The vortex nozzle in its basic form is circular in cross-section, but it may take on other shapes. FIG. 8 shows rectangular nozzle 1400 terminating with inner fairings 1401 that are attached to outer tube 1402. Air is delivered via delivery duct 1403 and returns via return duct 1404. Flow straightening vanes are omitted for clarity, but are, of course, essential. Alternatively, the flat ends of rectangular nozzle 1400 may be curved such that the nozzle has a more oval-shaped cross-section.

FIG. 9 depicts the combination of a vortex nozzle and a centrifugal dirt separator, thereby yielding complete toroidal vortex vacuum cleaner 1500. Again, air ducts are created by concentrically placing inner tube 1507 within outer tube 1508. Airflow through outer air delivery duct 1502, inner air return duct 1503, and toroidal vortex nozzle 1506 (comprising flow straightening vanes 1504 and inner fairing 1505) occurs as described previously in FIGS. 6, 7, and 8. Centrifugal air pump (as in the toroidal vortex attractor of FIG. 3), comprising motor 1509, backplate 1510, and blades 1511, circulates air through the system. Air leaving blades 1511 spins rapidly such that dust and dirt are thrown out to the cylindrical sidewall of outer casing 1512. Air moves downward and inward along the bottom of dirt box 1501 such that dirt is precipitated. The air then flows upwards over dirt barrier 1513 and subsequently down the outer air delivery duct 1502. At this point, the air is clean except for fine particulates not deposited in dirt box 1501. These particulates circulate through the system repeatedly until they are captured in dirt box 1501. After use, the dirt that has been collected in dirt box 1501 can be emptied via dirt removal door 1514.

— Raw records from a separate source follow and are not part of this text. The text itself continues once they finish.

(* ===== verification/IntentInvariants.v ===== *)
(** * IntentInvariants: what a pass of the reconciler does

    The proof rules of [Effects] for the monad of [IntentReconciler], what is
    assumed of the answers, what is claimed of the calls, and the proof that every
    handler makes only such calls and never panics. *)

From stdpp Require Import pretty.
From S2P Require Import Prelude GoStrings GoFormat Effects IntentTypes IntentPlanning IntentReconciler.
Local Open Scope Z_scope.

(** ** Versions of an intent *)

(** Each phase's condition holds only if the one before it does. *)
Definition in_order (o : NetworkIntent) : Prop :=
  (holds o "ResourcesPlanned" -> holds o "Processed") /\
  (holds o "ManifestsGenerated" -> holds o "ResourcesPlanned") /\
  (holds o "GitOpsCommitted" -> holds o "ManifestsGenerated") /\
  (holds o "DeploymentVerified" -> holds o "GitOpsCommitted").

Definition all_hold (o : NetworkIntent) : Prop :=
  holds o "Processed" /\ holds o "ResourcesPlanned" /\ holds o "ManifestsGenerated" /\
  holds o "GitOpsCommitted" /\ holds o "DeploymentVerified".

Definition completed_ok (o : NetworkIntent) : Prop := Phase (Status o) = "Completed" -> all_hold o.

(** No retry count is kept. *)
Definition retry_free (o : NetworkIntent) : Prop := forall op, Annotations o !! retryCountKey op = None.

(** A condition that says the retries are used up. *)
Definition gives_up (c : Condition) : Prop :=
  Reason c = "LLMProcessingFailedMaxRetries" \/ Reason c = "GitCommitFailedMaxRetries".

(** A condition that says the manifests were committed. *)
Definition says_committed (c : Condition) : Prop := Reason c = "GitCommitSucceeded".

(** ** Calls so far *)

Abbreviation trace := (list (event Answer)).

Definition got (e : event Answer) : option NetworkIntent :=
  match e with
  | Ev Get (Ok o) => Some o
  | _ => None
  end.

(** The version the pass started from: the first answer to [Get]. *)
Fixpoint fetched (t : trace) : option NetworkIntent :=
  match t with
  | [] => None
  | e :: t => match fetched t with Some o => Some o | None => got e end
  end.

(** A commit of files that was accepted. *)
Definition committed_by (e : event Answer) : Prop :=
  match e with
  | Ev (CommitAndPush files _) (Ok _) => files <> ∅
  | _ => False
  end.

(** A commit without files that was accepted. *)
Definition cleaned_by (e : event Answer) : Prop :=
  match e with
  | Ev (CommitAndPush files _) (Ok _) => files = ∅
  | _ => False
  end.

Definition inherited_by (e : event Answer) : Prop :=
  exists o, got e = Some o /\ Exists says_committed (Conditions (Status o)).

Definition committed (t : trace) : Prop := Exists committed_by t.
Definition cleaned (t : trace) : Prop := Exists cleaned_by t.
Definition inherited (t : trace) : Prop := Exists inherited_by t.

(** ** What is assumed of answers *)

(** The object in memory after a write that was accepted. *)
Definition written (o o' : NetworkIntent) : Prop :=
  Status o' = Status o /\ Namespace o' = Namespace o /\ Name o' = Name o /\ (retry_free o -> retry_free o').

Definition assume (t : trace) (c : Call) : Answer c -> Prop :=
  match c with
  | Get => λ r, forall o, r = Ok o ->
      in_order o /\ completed_ok o /\ retry_free o /\ Forall (λ c, ~ gives_up c) (Conditions (Status o))
  | UpdateStatus o => λ r, forall o', r = Ok o' -> written o o'
  | Jitter d => λ j, jitter_of d j
  | CommitAndPush _ _ => λ r, forall h, r = Ok h -> (8 <= String.length h)%nat
  | _ => λ _, True
  end.

Section claims.
Context (deps : Dependencies) (config : Config) (constants : Constants).

(** ** What is claimed of calls *)

Definition status_claim (t : trace) (o : NetworkIntent) : Prop :=
  in_order o /\ completed_ok o /\ Forall (λ c, ~ gives_up c) (Conditions (Status o)) /\
  (Exists says_committed (Conditions (Status o)) -> committed t \/ inherited t).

Toroidal vortex vacuum cleaner 1500 may utilize circular nozzle 1506, but the system works equally well with rectangular nozzle 1400 of FIG. 8. Various nozzle shapes can be designed and will operate satisfactorily provided that the basic cross-section of FIG. 7 is used.

Airflow across toroidal vortex nozzle 1506 from outside the system will become entrained with the internal airflow due to air friction effects to form a “plume” of air that is deleterious to the vacuum nozzle action. The effect is illustrated in FIG. 10. This shows a vortex nozzle comprising outer tube 1602 and inner donut 1601. Air flows downward between inner donut 1601 and outer tube 1602. The airflow follows the form of inner donut 1601 and turns upward through the center of inner donut 1601. Air flowing across the bottom of inner donut 1601 contacts air outside the nozzle across the opening of outer tube 1602. Friction effects between this outer air and the air moving inside the nozzle across the opening in 1602 causes outer air (shown by air streams 1603) to be drawn across the nozzle opening to the center. When air streams 1603 meet at point A, they form a high pressure stagnant point A, and air is forced to turn downward to form air plume 1604. It should be noted that air plume 1604 is formed from air outside the nozzle and there is no mixing of outside and internal air. This has been verified by computational fluid dynamics.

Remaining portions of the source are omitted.